Let's plot the predicted BMI over the actual value with a 95% confidence interval:
```{r}
# create a scatterplot with predicted BMI over actual BMI:
plot(BMI, predict(stepwise.model),
main='BMI prediction model',
xlab='BMI',
ylab='predicted BMI',
xlim=c(19,30),ylim=c(19,30),axes=F)
# the x and y scale are limited from 19 to 30
# as those are the minimum and maximum values in the data
# axes is set to false so no axes and ticks are drawn
# we fit a line between the predictions of the model and the data
# (a regression on a regression?)
predictBMI <- lm(predict(stepwise.model) ~ BMI)
# and use that to show a line:
abline(predictBMI$coefficients, col='red')
# we determine the confidence intervals at each integer number from 19 to 30
# first upper then lower, drawn as dashed lines (linetype/lty = 2)
lines(
x = c(19:30),
y = predict( predictBMI,
newdata=data.frame(BMI=c(19:30)),
interval = "confidence" )[ , "upr" ],
col = "red",
lty = 2)
lines(
x = c(19:30),
y = predict( predictBMI,
newdata=data.frame(BMI=c(19:30)),
interval = "confidence" )[ , "lwr" ],
col = "red",
lty = 2)
# this puts tick marks exactly where we want them:
axis(side=1, at=c(20,23,26,29))
axis(side=2, at=c(20,23,26,29))
```
That looks like a pretty good model! (And plot.)

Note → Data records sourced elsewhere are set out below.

Lemma owns_remove_udp ss h T U : owns ss T (h :: U) -> owns (set_remove h ss) T U.
Proof.
  intros [Ht Hu Hkt Hku]. apply NoDup_cons in Hu as [Hh Hu].
  assert (kind ss h = Some false) as Hkh by (apply Hku; by left).
  split; try done; intros h'; unfold kind; rewrite set_remove_spec; case_decide; simpl; subst.
  - split; [done|]. intros ?%Hkt. congruence.
  - apply Hkt.
  - split; [done | by intros ?].
  - fold (kind ss h'). rewrite Hku, elem_of_cons. intuition congruence.
Qed.

Lemma put_same ss h x y : set_get ss h = Some x -> is_tcp y = is_tcp x -> same_kinds ss (set_put h y ss).
Proof.
  intros Hx Hy h'. unfold kind. rewrite set_put_spec by eauto. case_decide; [|done]. subst.
  rewrite Hx. simpl. by rewrite Hy.
Qed.


(** ** The operations *)

Definition moves (r r' : ReactorInner) : Prop := device r' = device r /\ world r' = world r.

(** The operation ends, changes the owned handles to [T'] and [U'] and leaves
    the device alone. *)
Definition to (r : ReactorInner) (T' U' : list SocketHandle) (r' : ReactorInner) : Prop :=
  holds r' T' U' /\ moves r r'.

Lemma to_refl r T U : holds r T U -> to r T U r.
Proof. by split. Qed.

Lemma to_trans r r1 r2 T1 U1 T2 U2 : to r T1 U1 r1 -> to r1 T2 U2 r2 -> to r T2 U2 r2.
Proof. unfold to, moves. intros [_ [? ?]] [? [? ?]]. split; [done | split; congruence]. Qed.

Lemma to_device r T U r' : to r T U r' -> device_ok r -> device_ok r'.
Proof. unfold device_ok. by intros [_ [-> ->]]. Qed.

Lemma holds_get r T U h : holds r T U -> h ∈ T -> exists s, set_get (sockets r) h = Some (inl s).
Proof. intros Hh Hin. eapply owns_get; [exact Hh|]. apply elem_of_app. by left. Qed.

Lemma with_tcp_to {A} h (f : tcp_sock -> A * tcp_sock) r T U : holds r T U -> h ∈ T ->
  exists a r', with_tcp h f r = Ret (a, r') /\ to r T U r'.
Proof.
  intros Hh Hin. destruct (holds_get _ _ _ _ Hh Hin) as [s Hs]. rewrite (with_tcp_run _ _ _ _ Hs).
  eexists _, _. split; [done|]. split; [|done]. eapply owns_same; [|exact Hh]. by eapply put_same.
Qed.

Lemma with_udp_to {A} h (f : udp_sock -> A * udp_sock) r T U : holds r T U -> h ∈ U ->
  exists a r', Udp.with_udp h f r = Ret (a, r') /\ to r T U r'.
Proof.
  intros Hh Hin. destruct (owns_get_udp _ _ _ _ Hh Hin) as [s Hs]. rewrite (Udp.with_udp_run _ _ _ _ Hs).
  eexists _, _. split; [done|]. split; [|done]. eapply owns_same; [|exact Hh]. by eapply put_same.
Qed.

(** Use the lemma on the next access to a TCP socket the application owns. *)
Ltac tcp_access Hh Hin r1 S1 :=
  match goal with
  | |- context [with_tcp ?h ?f ?r] => destruct (with_tcp_to h f r _ _ Hh Hin) as (? & r1 & -> & S1)
  end.

Lemma close_wait_to cx t r T U : holds r T U -> handle t ∈ T ->
  exists p r', close_wait cx t r = Ret (p, r') /\ to r T U r'.
Proof. intros. by apply with_tcp_to. Qed.

Lemma run_stream_op_to cx o t r T U : holds r T U -> handle t ∈ T ->
  exists r', run_stream_op cx o t r = Ret r' /\ to r T U r'.
Proof.
  intros Hh Hin. destruct (holds_get _ _ _ _ Hh Hin) as [s Hs].
  pose proof (get_tcp_ret _ _ _ Hs) as Hg. pose proof (to_refl _ _ _ Hh) as Hrefl.
  destruct o; simpl; unfold state, is_connected, is_active, state, poll_recv, poll_send, poll_flush_io,
    poll_close_io, abort, poll_wait_connected; rewrite ?Hg; simpl.
  - eauto.
  - eauto.
  - destruct (n =? 0); [by eauto|]. tcp_access Hh Hin r1 S1. simpl. eauto.
  - tcp_access Hh Hin r1 S1. simpl. eauto.
  - destruct (tcp_send_queue s =? 0)%Z; [by eauto|]. tcp_access Hh Hin r1 S1. simpl. eauto.
  - destruct (close_wait_to cx t r T U Hh Hin) as (p & r2 & Ew & S2).
    destruct (with_tcp_to (handle t) (fun s => (tt, tcp_close s)) r T U Hh Hin) as (a & r1 & E1 & S1).
    destruct (close_wait_to cx t r1 T U (proj1 S1) Hin) as (p' & r3 & Ew' & S3).
    pose proof (to_trans _ _ _ _ _ _ _ S1 S3).
    destruct (tcp_state s); rewrite ?E1; simpl; rewrite ?Ew, ?Ew'; simpl; eauto.
  - tcp_access Hh Hin r1 S1. simpl. eauto.
  - tcp_access Hh Hin r1 S1. simpl. eauto.
Qed.

Lemma connect_to addr rp lp rx tx r T U : holds r T U ->
  match connect addr rp lp rx tx r with
  | (Ok t, r') => to r (handle t :: T) U r'
  | (Err _, r') => r' = r
  end.
Proof.
  intros Hh. unfold connect. destruct (tcp_connect _ _ _ _) as [s|e]; [|done].
  destruct (set_add (inl s) (sockets r)) as [h ss] eqn:E. split; [|done].
  by apply (owns_add true (sockets r) h ss (inl s) (T ++ orphaned_closing r) U).
Qed.

Lemma remove_run h ss x : set_get ss h = Some x -> remove h ss = Ret (set_remove h ss).
Proof. unfold remove. by intros ->. Qed.
(** [check_rte_success] reads [rte_errno] when the code is negative. *)
Definition check (r : Z) : M (Result unit Errno) := fun s =>
  (check_rte_success (drv_errno (s.1)) r, s).
Definition simple (c : eth_call) : M (Result unit Errno) := x <- ffi c; check x.1.

(** The [?] operator. *)
Definition try {A} (m : M (Result unit Errno)) (k : M (Result A Errno)) : M (Result A Errno) :=
  r <- m; match r with Ok _ => k | Err e => ret (Err e) end.

Record EthDev := mk_ethdev { port_id : Z }.

Definition count_avail : M Z := x <- ffi CountAvail; ret x.1.
Definition iter_ports : M (list Z) := n <- count_avail; ret (Z.of_nat <$> seq 0 (Z.to_nat n)).

(** [info]: the [reta_size] field of it. *)
Definition info (d : EthDev) : M (Result Z Errno) :=
  x <- ffi (InfoGet (port_id d));
  try (check x.1) (ret (Ok (match x.2 with OInfo n => n | _ => 0 end))).

Definition dev_socket_id (d : EthDev) : M Z := x <- ffi (SocketId (port_id d)); ret x.1.
Definition mac_addr (d : EthDev) : M (Result (list byte) Errno) :=
  x <- ffi (MacGet (port_id d));
  try (check x.1) (ret (Ok (match x.2 with OMac m => m | _ => [] end))).
Definition stats (d : EthDev) : M (Result (list Z) Errno) :=
  x <- ffi (StatsGet (port_id d));
  try (check x.1) (ret (Ok (match x.2 with OStats l => l | _ => [] end))).

Definition configure (d : EthDev) (nb_rx nb_tx : Z) (c : EthConf) : M (Result unit Errno) :=
  simple (Configure (port_id d) nb_rx nb_tx (to_raw c).1).

(** The socket of a queue: the device's when the configuration says any. *)
Definition queue_socket {C} (d : EthDev) (q : QueueConf C) : M Z :=
  if socket_id q <? 0 then s <- dev_socket_id d; ret (as_u32 s) else ret (as_u32 (socket_id q)).

Definition rx_queue_setup (d : EthDev) (q : Z) (p : pool) (c : QueueConf rxconf) : M (Result unit Errno) :=
  s <- queue_socket d c; simple (RxQueueSetup (port_id d) q (nb_desc c) s (conf c) p).
Definition tx_queue_setup (d : EthDev) (q : Z) (c : QueueConf txconf) : M (Result unit Errno) :=
  s <- queue_socket d c; simple (TxQueueSetup (port_id d) q (nb_desc c) s (conf c)).

Definition start (d : EthDev) := simple (Start (port_id d)).
Definition stop (d : EthDev) := simple (Stop (port_id d)).
Definition close (d : EthDev) := simple (Close (port_id d)).
Definition promiscuous_enable (d : EthDev) := simple (PromiscuousEnable (port_id d)).
Definition promiscuous_disable (d : EthDev) := simple (PromiscuousDisable (port_id d)).

(** [rss_hash_conf]: a buffer of 52 bytes, truncated to the reported length. *)
Definition rss_hash_conf (d : EthDev) : M (Result (Z * list byte) Errno) :=
  x <- ffi (RssHashConfGet (port_id d) (as_u8 52));
  try (check x.1)
    (ret (Ok (match x.2 with
              | ORss c => (r_hf c, take (Z.to_nat (r_key_len c)) (default (replicate 52 x00) (r_key c)))
              | _ => (0, replicate 52 x00)
              end))).

Definition has_tcp_rss (TCP4 TCP6 : Z) (d : EthDev) : M (Result bool Errno) :=
  r <- rss_hash_conf d;
  ret (result_map (fun '(hf, _) => negb (Z.land hf (Z.lor TCP4 TCP6) =? 0)) r).

(** ** The redirection table *)

(** [a % b] on [usize]. *)
Definition rem (a b : Z) : Exec Z := if b =? 0 then Panic else Ret (a mod b).

(** The inner loop over the 64 entries of a group. *)
Fixpoint fill_entries (idxs : list nat) (group_idx reta_size nb_rx_queues : Z) (l : list Z) : Exec (list Z) :=
  match idxs with
  | [] => Ret l
  | i :: idxs =>
      let entry_idx := group_idx * 64 + Z.of_nat i in
      if entry_idx <? reta_size then
        q ← rem entry_idx nb_rx_queues;
        fill_entries idxs group_idx reta_size nb_rx_queues (<[i := as_u16 q]> l)
      else fill_entries idxs group_idx reta_size nb_rx_queues l
  end.

(** The outer loop over the groups. *)
Fixpoint fill_groups (groups : list reta_entry64) (group_idx reta_size nb_rx_queues : Z) : Exec (list reta_entry64) :=
  match groups with
  | [] => Ret []
  | g :: groups =>
      l ← fill_entries (seq 0 64) group_idx reta_size nb_rx_queues (reta g);
      rest ← fill_groups groups (group_idx + 1) reta_size nb_rx_queues;
      Ret (mk_reta u64_max l :: rest)
  end.

Definition num_groups (reta_size : Z) : nat := Z.to_nat ((reta_size + 63) / 64).

(** [configure_rss_reta] *)
Definition configure_rss_reta (d : EthDev) (nb_rx_queues : Z) : M (Exec (Result unit Errno)) :=
  i <- info d;
  match i with
  | Err e => ret (Ret (Err e))
  | Ok reta_size =>
      if reta_size =? 0 then ret (Ret (Ok tt)) else
      match fill_groups (replicate (num_groups reta_size) reta_zeroed) 0 reta_size nb_rx_queues with
      | Ret conf => r <- simple (RetaUpdate (port_id d) conf reta_size); ret (Ret r)
      | Panic => ret Panic
      | UB => ret UB
      end
  end.

Definition update_rss_hash (d : EthDev) (hf : Z) (key : option (list byte)) : M (Result unit Errno) :=
  simple (RssHashUpdate (port_id d)
    (match key with Some k => mk_rss hf (Some k) (as_u8 (zlen k)) | None => mk_rss hf None 0 end)).

(** The two loops of [query_rss_reta] that collect the entries. *)
Fixpoint collect (groups : list reta_entry64) (group_idx reta_size : Z) : list Z :=
  match groups with
  | [] => []
  | g :: groups =>
      omap (fun i => if group_idx * 64 + Z.of_nat i <? reta_size then reta g !! i else None) (seq 0 64) ++
      collect groups (group_idx + 1) reta_size
  end.
(* ===== verification/BridgeTcp.v ===== *)
(** * TCP over the thread bridge
      ([dpdk-net-util/src/bridge/{error,stream,listener}.rs], [relay_task] of [worker.rs])

    [BridgeTcpStream] on an OS thread and [relay_task] on the lcore that owns
    the DPDK stream exchange chunks over two channels and a close signal.  The
    stream's methods are functions; the relay is a step relation, one step per
    resolved branch of its [select!] or completed await, because [select!]
    chooses among the ready branches.  The DPDK stream is seen through what it
    promises: it delivers non-empty chunks in order, accepts a prefix of what
    it is given, or fails. *)

From stdpp Require Import base list relations.
From Stdlib Require Import ZArith Strings.Byte Lia.
From S2P Require Import Prelude Smoltcp Channel.

(** [std::io::ErrorKind], as far as the bridge uses it. *)
Inductive IoKind := BrokenPipe | ConnectionRefused | AddrInUse | NotConnectedKind | ConnectionReset | WouldBlock | Unsupported | OtherKind.
#[export] Instance IoKind_eq_dec : EqDecision IoKind.
Proof. solve_decision. Defined.

(** [BridgeError] *)
Inductive BridgeError :=
  | BDisconnected
  | BConnectionFailed
  | BIo (k : IoKind)
  | BConnect (e : ConnectError)
  | BListen (e : ListenError)
  | BUdpBind (e : BindError).

Module BridgeTcp.

(** [impl From<BridgeError> for io::Error] *)
Definition io_of_bridge (e : BridgeError) : IoKind :=
  match e with
  | BIo k => k
  | BDisconnected => BrokenPipe
  | BConnectionFailed => ConnectionRefused
  | BConnect _ => ConnectionRefused
  | BListen _ => AddrInUse
  | BUdpBind _ => AddrInUse
  end.

Abbreviation bytes := (list byte).
Abbreviation msg := (Result (list byte) BridgeError).

Section Model.
Context `{Channels}.

(** The shared halves: OS to lcore, lcore to OS, close signal. *)
Record Conn := mk_conn { to_lcore : chan bytes; to_os : chan msg; close_sig : oneshot }.

(** The OS thread's own fields: [read_buf] and whether [close_tx] is still
    there. *)
Record BridgeTcpStream := mk_bstream { read_buf : bytes; close_tx : bool }.

Definition DATA_CHANNEL_SIZE : nat := 256.
Definition new_conn : Conn := mk_conn (ch_new DATA_CHANNEL_SIZE) (ch_new DATA_CHANNEL_SIZE) os_new.
Definition new_stream : BridgeTcpStream := mk_bstream [] true.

If we want to look at a model on "standardized" scores (mean=0, sd=1), we can make use of the `scale()` function. This can be applied to a data frame (and matrix or vector) but will always return a matrix. Luckily the column names are preserved, so we can immediately transform it back into a data frame like this: `data.frame(scale(BMIpred))`:
```{r}
summary(lm(BMI ~ physact +
impulsectrl +
carbpercent,
data=data.frame(scale(BMIpred))))
```
The p-values, F-statistic and $R^2$ should be the same, but the advantage is that the magnitude of the estimated coefficients should now be comparable. The advantage of not standardizing the predictor variables is that coefficients are immediately meaningful.
_What would Dr. Late advise York to do to promote student health?_
A multiple linear regression was fitted that could predict _BMI_ based on _physical activity_, _impulse control_ and _percentage carbohydrates_ in diet (F(3,68)=43.48, p<.001, $R^2$=.642). Physical activity (t=-5.71, p<.001), impulse control (t=-3.38, p=.001) and carbohydrate percentage (t=2.23, p=.028) all contributed to the prediction of participant's BMI:
```BMI ~ 24.95 - 0.577 * physact - 0.039 * impulsectrl + 0.070 * carbpercent```
No predictors showed collinearity, but sleep quality was removed during step-wise regression using an AIC criterion as it didn't contribute to the model's predictions.
If York would like to make sure that the students will score better on some of the three main predictors of BMI, physical activity seems to have the highest impact. York could make access to sports facilities easier or organize events to make students more aware of the benefits of exercise. Carb intake could be reduced by regulating the menu of food vendors on campus, but that might be hard to achieve in reality. Impulse control also has some effect, but would be close to impossible to improve. So if little to nothing is available to students to help them exercise more, maximum effects can be achieved by improving exercise. If exercise is already at a high level, perhaps something can be done to make students aware of the effects of dietary choices.